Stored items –
· · · ·

Lemma X20_witness :
  RAGPipeline.process_voice_query Sample2.hearing_world
    (u "/tmp/a.wav") (u "expert") (u "user-1") None Sample.s0
  = (let (r, s1) :=
       RAGPipeline.process_query Sample2.hearing_world
         (mkQueryRequest (u "What is karma?") (u "expert") None)
         (u "user-1") (after_call (EvTranscribe (u "/tmp/a.wav")) Sample.s0) in
     (r, if path_exists Sample2.hearing_world (u "/tmp/a.wav")
         then after_call (EvRemoveFile (u "/tmp/a.wav")) s1
         else s1)).
Proof.
  apply (X20_voice_query_is_text_query Sample2.hearing_world
           (u "/tmp/a.wav") (u "expert") (u "user-1") None Sample.s0
           (u "What is karma?")).
  - reflexivity.
  - vm_compute. discriminate.
Defined.
(** * An ERC-4337 bundler: mempool, reputation, validation and bundle building

    A shallow embedding of the bundler's core modules:
    - [utils/Utils.ts]                        ([getAddr], [requireCond], [mergeStorageMap]),
    - [modules/ReputationManager.ts]          (module [Reputation] below),
    - [modules/MempoolManager.ts]             (module [Mempool]),
    - [validation-manager/ValidationManager.ts] (module [Validation]),
    - [modules/BundleManager.ts]              (module [Bundle]).

    Conventions of the embedding.
    - A JavaScript [number] that the code only ever uses as an integer
      (counters, indices, time stamps, gas) is a [Z]; the two places where
      the code leaves the integers ([old * 1.1] in [checkReplaceUserOp] and
      the inclusion rate of [calculateMaxAllowedMempoolOpsUnstaked]) are
      computed on IEEE-754 binary64 values, [SpecFloat.spec_float] at
      precision 53.
    - A [BigNumberish] is the integer it denotes.
    - A thrown exception is a value of [Exn]; a method that can throw after
      having mutated [this] returns the mutated object next to its result.
    - An object used as a dictionary is a [gmap string _], a [Set<string>] a
      [gset string].
    - Calls that leave the process (the node, the EntryPoint contract, the
      clock) are fields of an environment record [Env]. *)

From Stdlib Require Import ZArith String Ascii List Bool Lia Sorted.
From Stdlib Require Import Floats.SpecFloat.
From stdpp Require Import gmap strings list fin_maps.

Local Open Scope Z_scope.

(** ** Exceptions *)

(** [enum ValidationErrors] of [utils/Utils.ts]. *)
Inductive ValidationErrors : Type :=
  | InvalidFields
  | SimulateValidation
  | SimulatePaymasterValidation
  | OpcodeValidation
  | NotInTimeRange
  | Reputation
  | InsufficientStake
  | UnsupportedSignatureAggregator
  | InvalidSignature
  | UserOperationReverted.

(** The JSON-RPC code carried by each member of the enumeration. *)
Definition errorCode (e : ValidationErrors) : Z :=
  match e with
  | InvalidFields => -32602
  | SimulateValidation => -32500
  | SimulatePaymasterValidation => -32501
  | OpcodeValidation => -32502
  | NotInTimeRange => -32503
  | Reputation => -32504
  | InsufficientStake => -32505
  | UnsupportedSignatureAggregator => -32506
  | InvalidSignature => -32507
  | UserOperationReverted => -32521
  end.

(** What a [throw] carries: an [RpcError] with its code (the message is a
    formatted string and is not modelled), or any other JavaScript error
    ([TypeError], the [Error] of a failed call, an ethers overflow). *)
Inductive Exn : Type :=
  | RpcError (code : ValidationErrors)
  | JsError.

Inductive Result (A : Type) : Type :=
  | Ok (a : A)
  | Throw (e : Exn).
Arguments Ok {A} a.
Arguments Throw {A} e.

Definition bindR {A B : Type} (r : Result A) (k : A -> Result B) : Result B :=
  match r with
  | Ok a => k a
  | Throw e => Throw e
  end.

Notation "'do' x <- r ; k" := (bindR r (fun x => k))
  (at level 10, x name, r at level 100, k at level 200).
Notation "'check' r ; k" := (bindR r (fun _ => k))
  (at level 10, r at level 100, k at level 200).

(** [requireCond(cond, msg, code)]: throws [RpcError(msg, code)] unless [cond]. *)
Definition requireCond (cond : bool) (code : ValidationErrors) : Result unit :=
  if cond then Ok tt else Throw (RpcError code).

(** ** Strings and numbers *)

Definition lower_ascii (c : ascii) : ascii :=
  let n := nat_of_ascii c in
  if (Nat.leb 65 n && Nat.leb n 90)%bool then ascii_of_nat (n + 32) else c.

(** [String.prototype.toLowerCase] on the ASCII strings the bundler
    handles (hexadecimal addresses and data). *)
Fixpoint toLowerCase (s : string) : string :=
  match s with
  | EmptyString => EmptyString
  | String c s' => String (lower_ascii c) (toLowerCase s')
  end.

(** [str.startsWith(p)]. *)
Definition startsWith (p s : string) : bool := String.prefix p s.

(** ethers' [hexlify] applied to well-formed hexadecimal data ([0x] and an
    even number of hexadecimal digits): the same string in lower case.
    The library is not part of the repository. On any other string it
    throws; that case is outside this model. The data that reaches the
    managers is well formed: the RPC handler ABI-packs every operation in
    [validateInputParameters] (through [calcPreVerificationGas]) before
    anything else sees it, and packing throws on ill-formed data. *)
Definition hexlify (data : string) : string := toLowerCase data.
Lemma iter_pos_invariant {A} (P : A -> Prop) (f : A -> A) :
  (forall a, P a -> P (f a)) -> forall n a, P a -> P (SpecFloat.iter_pos f n a).
Proof. intros Hf. induction n; simpl; auto. Qed.

Lemma shr_1_bounds (M : Z) (mrs : shr_record) :
  (0 <= shr_m mrs <= M)%Z -> (0 <= shr_m (shr_1 mrs) <= M)%Z.
Proof.
  destruct mrs as [m r s]. simpl. intros H.
  destruct m as [|[p|p|]|p]; simpl; lia.
Qed.

Lemma shr_bounds (M : Z) (mrs : shr_record) (e n : Z) :
  (0 <= shr_m mrs <= M)%Z ->
  (0 <= shr_m (fst (shr mrs e n)) <= M)%Z /\ snd (shr mrs e n) = Z.max e (e + n).
Proof.
  intros H. unfold shr. destruct n as [|p|p]; simpl; try (split; [exact H|lia]).
  split; [|lia]. apply (iter_pos_invariant (fun x => 0 <= shr_m x <= M)%Z); [|exact H].
  intros a. apply shr_1_bounds.
Qed.

Lemma shr_m_of_loc (m : Z) (l : location) : shr_m (shr_record_of_loc m l) = m.
Proof. destruct l as [|[]]; reflexivity. Qed.

Lemma shr_fexp_bounds (m e : Z) (l : location) :
  (0 <= m)%Z ->
  (0 <= shr_m (fst (shr_fexp prec emax m e l)) <= m)%Z
  /\ snd (shr_fexp prec emax m e l) = Z.max e (fexp prec emax (Zdigits2 m + e)).
Proof.
  intros H. unfold shr_fexp.
  destruct (shr_bounds m (shr_record_of_loc m l) e (fexp prec emax (Zdigits2 m + e) - e))
    as [H1 H2].
  { rewrite shr_m_of_loc. lia. }
  split; [exact H1|]. rewrite H2. f_equal. lia.
Qed.

Lemma round_nearest_even_bounds (m : Z) (l : location) :
  (0 <= m)%Z -> (m <= round_nearest_even m l <= m + 1)%Z.
Proof. intros H. destruct l as [|[]]; simpl; try lia. destruct (Z.even m); lia. Qed.

(** Rounding a mantissa that is not negative gives a number that is not
    negative, and a finite one when mantissa and exponent are moderate. *)
Lemma binary_round_aux_nonneg (mx ex : Z) (lx : location) :
  (0 <= mx)%Z -> F64.nonneg (binary_round_aux prec emax false mx ex lx) = true.
Proof.
  intros H. unfold binary_round_aux.
  destruct (shr_fexp_bounds mx ex lx H) as [H1 _].
  destruct (shr_fexp prec emax mx ex lx) as [mrs' e']. cbn [fst snd] in *.
  pose proof (round_nearest_even_bounds (shr_m mrs') (loc_of_shr_record mrs') (proj1 H1)) as H2.
  destruct (shr_fexp_bounds (round_nearest_even (shr_m mrs') (loc_of_shr_record mrs')) e'
              loc_Exact ltac:(lia)) as [H3 _].
  destruct (shr_fexp prec emax _ e' loc_Exact) as [mrs'' e'']. cbn [fst snd] in *.
  destruct (shr_m mrs''); try lia; [reflexivity|].
  destruct (e'' <=? emax - prec)%Z; reflexivity.
Qed.

Lemma binary_round_aux_finite (mx ex : Z) (lx : location) :
  (0 <= mx)%Z -> (Zdigits2 mx <= 300)%Z -> (ex <= 300)%Z ->
  F64.is_finite (binary_round_aux prec emax false mx ex lx) = true.
Proof.
  intros H Hd He. unfold binary_round_aux.
  destruct (shr_fexp_bounds mx ex lx H) as [H1 E1].
  destruct (shr_fexp prec emax mx ex lx) as [mrs' e']. cbn [fst snd] in *.
  pose proof (round_nearest_even_bounds (shr_m mrs') (loc_of_shr_record mrs') (proj1 H1)) as H2.
  set (m1 := round_nearest_even (shr_m mrs') (loc_of_shr_record mrs')) in *.
  destruct (shr_fexp_bounds m1 e' loc_Exact ltac:(lia)) as [H3 E3].
  destruct (shr_fexp prec emax m1 e' loc_Exact) as [mrs'' e'']. cbn [fst snd] in *.
  assert (Zdigits2 m1 <= 301)%Z as Hd1.
  { apply Zdigits2_bound; [|lia]. split; [lia|].
    pose proof (Zdigits2_upper mx H) as Hu.
    assert (2 ^ Zdigits2 mx <= 2 ^ 300)%Z by (apply Z.pow_le_mono_r; lia).
    replace (2 ^ 301)%Z with (2 * 2 ^ 300)%Z by (change 301%Z with (Z.succ 300); rewrite Z.pow_succ_r; lia).
    lia. }
  pose proof (Zdigits2_nonneg mx). pose proof (Zdigits2_nonneg m1).
  assert (e'' <= emax - prec)%Z as Hle.
  { subst e'' e'. unfold fexp, emin, prec, emax. lia. }
  destruct (shr_m mrs''); try lia; [reflexivity|].
  apply Z.leb_le in Hle. rewrite Hle. reflexivity.
Qed.


(** The quotient and the exponent the division hands to the rounding. *)
Lemma SFdiv_core_bounds (a b : positive) :
  let '(q, e, _) := SFdiv_core_binary prec emax (Zpos a) 0 (Zpos b) 0 in
  (0 <= q)%Z /\ (e <= 0)%Z
  /\ (Zdigits2 q <= Zdigits2 (Zpos a) + Z.max 0 (Zdigits2 (Zpos b) + 53 - Zdigits2 (Zpos a)))%Z.
Proof.
  unfold SFdiv_core_binary.
  set (d1 := Zdigits2 (Zpos a)). set (d2 := Zdigits2 (Zpos b)).
  set (e' := Z.min (fexp prec emax (d1 + 0 - (d2 + 0))) (0 - 0)).
  set (s := (0 - 0 - e')%Z).
  set (m' := match s with Zpos _ => Z.shiftl (Zpos a) s | Z0 => Zpos a | Zneg _ => 0%Z end).
  destruct (Z.div_eucl m' (Zpos b)) as [q r] eqn:E.
  assert (q = m' / Zpos b)%Z as -> by (unfold Z.div; rewrite E; reflexivity).
  pose proof (Zdigits2_nonneg (Zpos a)) as Hd1. fold d1 in Hd1.
  pose proof (Zdigits2_nonneg (Zpos b)) as Hd2. fold d2 in Hd2.
  assert (0 <= s <= Z.max 0 (d2 + 53 - d1))%Z as Hs.
  { subst s e'. unfold fexp, emin, prec, emax. lia. }
  assert (m' = Zpos a * 2 ^ s)%Z as Hm'.
  { subst m'. destruct s eqn:Es; try lia.
    - rewrite Z.shiftl_mul_pow2 by lia. reflexivity. }
  assert (0 <= m' < 2 ^ (d1 + s))%Z as Hb.
  { rewrite Hm', Z.pow_add_r by lia.
    pose proof (Zdigits2_upper (Zpos a) ltac:(lia)) as Hu. fold d1 in Hu.
    assert (0 < 2 ^ s)%Z by (apply Z.pow_pos_nonneg; lia). nia. }
  split; [apply Z.div_pos; lia|]. split; [subst e'; lia|].
  transitivity (d1 + s)%Z; [|lia].
  apply Zdigits2_bound; [|lia]. split; [apply Z.div_pos; lia|].
  apply Z.le_lt_trans with m'; [|lia].
  apply Z.div_le_upper_bound; [lia|]. nia.
Qed.

Lemma exact_signed (n : Z) : (0 <= n)%Z -> signed false n = F64.exact n.
Proof. destruct n; simpl; try reflexivity; lia. Qed.

Lemma div_exact_nonneg (a b : Z) :
  (0 <= a)%Z -> (0 < b)%Z -> F64.nonneg (F64.div (F64.exact a) (F64.exact b)) = true.
Proof.
  intros Ha Hb. destruct b as [|b|b]; try lia. destruct a as [|a|a]; try lia; [reflexivity|].
  unfold F64.div, F64.exact, SFdiv.
  pose proof (SFdiv_core_bounds a b) as H.
  destruct (SFdiv_core_binary prec emax (Zpos a) 0 (Zpos b) 0) as [[q e] l].
  apply binary_round_aux_nonneg. tauto.
Qed.

Lemma div_exact_finite (a b : Z) :
  (0 <= a < 2 ^ 100)%Z -> (0 < b < 2 ^ 100)%Z ->
  F64.is_finite (F64.div (F64.exact a) (F64.exact b)) = true.
Proof.
  intros Ha Hb. destruct b as [|b|b]; try lia. destruct a as [|a|a]; try lia; [reflexivity|].
  unfold F64.div, F64.exact, SFdiv.
  pose proof (SFdiv_core_bounds a b) as H.
  destruct (SFdiv_core_binary prec emax (Zpos a) 0 (Zpos b) 0) as [[q e] l].
  destruct H as (Hq & He & Hd).
  pose proof (Zdigits2_bound (Zpos a) 100 ltac:(lia) ltac:(lia)).
  pose proof (Zdigits2_bound (Zpos b) 100 ltac:(lia) ltac:(lia)).
  pose proof (Zdigits2_nonneg (Zpos a)). pose proof (Zdigits2_nonneg (Zpos b)).
  apply binary_round_aux_finite; lia.
Qed.


Lemma mul_nonneg (a b : float) :
  F64.nonneg a = true -> F64.is_finite a = true ->
  F64.nonneg b = true -> F64.is_finite b = true ->
  F64.nonneg (a * b)%f64 = true.
Proof.
  destruct a as [sa|sa| |sa ma ea], b as [sb|sb| |sb mb eb]; try discriminate; try reflexivity.
  cbn [F64.nonneg F64.is_finite]. intros Ha _ Hb _.
  apply negb_true_iff in Ha, Hb. subst sa sb.
  unfold F64.mul, SFmul. cbn [xorb]. apply binary_round_aux_nonneg. lia.
Qed.

Lemma add_nonneg (a b : float) :
  F64.nonneg a = true -> F64.nonneg b = true -> F64.nonneg (a + b)%f64 = true.
Proof.
  destruct a as [sa|sa| |sa ma ea], b as [sb|sb| |sb mb eb]; try discriminate;
    cbn [F64.nonneg]; intros Ha Hb; unfold F64.add, SFadd; try assumption;
    try (destruct sa, sb; solve [reflexivity | discriminate]).
  apply negb_true_iff in Ha, Hb. subst sa sb.
  unfold cond_Zopp.
  destruct (shl_align ma ea (Z.min ea eb)) as [m1 e1].
  destruct (shl_align mb eb (Z.min ea eb)) as [m2 e2]. cbn [fst].
  change (Z.pos m1 + Z.pos m2)%Z with (Z.pos (m1 + m2)).
  unfold binary_normalize, binary_round.
  destruct (shl_align (m1 + m2) _ _) as [mz ez].
  apply binary_round_aux_nonneg. lia.
Qed.

Lemma round_half_even_nonneg (n d : Z) : (0 <= n)%Z -> (0 < d)%Z -> (0 <= round_half_even n d)%Z.
Proof.
  intros Hn Hd. unfold round_half_even.
  assert (0 <= n / d)%Z by (apply Z.div_pos; lia).
  destruct (2 * (n mod d) ?= d)%Z; [destruct (Z.even (n / d))|..]; lia.
Qed.

Lemma round_nonneg (x : float) (ndigits : Z) :
  (0 <= ndigits)%Z -> F64.nonneg x = true -> F64.nonneg (round x ndigits) = true.
Proof.
  intros Hd. destruct x as [s|s| |s m e]; try (intros H; exact H).
  cbn [F64.nonneg]. intros H. apply negb_true_iff in H. subst s. unfold round.
  assert (0 < 10 ^ ndigits)%Z as Hp by (apply Z.pow_pos_nonneg; lia).
  assert (0 < 2 ^ Z.max e 0)%Z by (apply Z.pow_pos_nonneg; lia).
  assert (0 < 2 ^ Z.max (- e) 0)%Z by (apply Z.pow_pos_nonneg; lia).
  rewrite exact_signed by (apply round_half_even_nonneg; nia).
  apply div_exact_nonneg; [apply round_half_even_nonneg; nia|lia].
Qed.

Lemma zero_leb_nonneg (c : float) : F64.nonneg c = true -> (F64.of_int 0 <=? c)%f64 = true.
Proof. destruct c as [[]|[]| |[]]; try discriminate; reflexivity. Qed.

Lemma int_truediv_ok (a b : Z) :
  (0 <= a < 2 ^ 100)%Z -> (0 < b < 2 ^ 100)%Z ->
  int_truediv a b = Ok (F64.div (F64.exact a) (F64.exact b)).
Proof.
  intros Ha Hb. unfold int_truediv.
  destruct (Z.eqb_spec b 0) as [->|_]; [lia|].
  pose proof (div_exact_finite a b Ha Hb) as H.
  destruct (F64.div (F64.exact a) (F64.exact b)); try reflexivity; discriminate H.
Qed.

Lemma constants_nonneg :
  F64.nonneg TokenTracker.COST_PER_1K_INPUT = true
  /\ F64.is_finite TokenTracker.COST_PER_1K_INPUT = true
  /\ F64.nonneg TokenTracker.COST_PER_1K_OUTPUT = true
  /\ F64.is_finite TokenTracker.COST_PER_1K_OUTPUT = true.
Proof. repeat split; vm_compute; reflexivity. Qed.

(** The cost of token counts within the range of a length: it is
    computed, and it is not negative. *)
Lemma calculate_cost_ok (i o : Z) :
  (0 <= i < 2 ^ 100)%Z -> (0 <= o < 2 ^ 100)%Z ->
  let cost :=
    round (F64.div (F64.exact i) (F64.exact 1000) * TokenTracker.COST_PER_1K_INPUT
           + F64.div (F64.exact o) (F64.exact 1000) * TokenTracker.COST_PER_1K_OUTPUT)%f64 6 in
  TokenTracker.calculate_cost i o = Ok cost /\ F64.nonneg cost = true.
Proof.
  intros Hi Ho cost. unfold TokenTracker.calculate_cost.
  rewrite (int_truediv_ok i 1000 Hi ltac:(lia)). cbn [rbind].
  rewrite (int_truediv_ok o 1000 Ho ltac:(lia)). cbn [rbind].
  split; [reflexivity|]. subst cost.
  destruct constants_nonneg as (N1 & F1 & N2 & F2).
  apply round_nonneg; [lia|]. apply add_nonneg; apply mul_nonneg; try assumption.
  - apply div_exact_nonneg; lia.
  - apply div_exact_finite; lia.
  - apply div_exact_nonneg; lia.
  - apply div_exact_finite; lia.
Qed.

End FloatArith.

(* ===================================================================== *)
(** * The steering engine *)
(* ===================================================================== *)

Section Steering.
Import PromptEngine.

(** The two thresholds, as binary64 numbers. *)
Lemma dec_3_1 : F64.dec 3 1 = S754_finite false 5404319552844595 (-54).
Proof. vm_compute. reflexivity. Qed.

Lemma dec_7_1 : F64.dec 7 1 = S754_finite false 6305039478318694 (-53).
Proof. vm_compute. reflexivity. Qed.

(** At or above the upper threshold is not below the lower one. *)
Lemma above_hi_not_below_lo (x : float) :
  (F64.dec 7 1 <=? x)%f64 = true -> (x <? F64.dec 3 1)%f64 = false.
Proof.
  rewrite dec_3_1, dec_7_1. unfold F64.leb, F64.ltb, SFleb, SFltb.
  destruct x as [[]|[]| |[] m e]; cbv beta iota delta [SFcompare]; try congruence.
  destruct (Z.compare_spec (-53) e), (Z.compare_spec e (-54)); try lia; congruence.
Qed.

· · · ·

Your answer should be the lines above, from the line containing "From Stdlib Require Import ZArith" up to and including the line containing "Inductive ValidationErrors : Type", reproduced exactly and with nothing else.

Task result –
From Stdlib Require Import ZArith String Ascii List Bool Lia Sorted.
From Stdlib Require Import Floats.SpecFloat.
From stdpp Require Import gmap strings list fin_maps.

Local Open Scope Z_scope.

(** ** Exceptions *)

(** [enum ValidationErrors] of [utils/Utils.ts]. *)
Inductive ValidationErrors : Type :=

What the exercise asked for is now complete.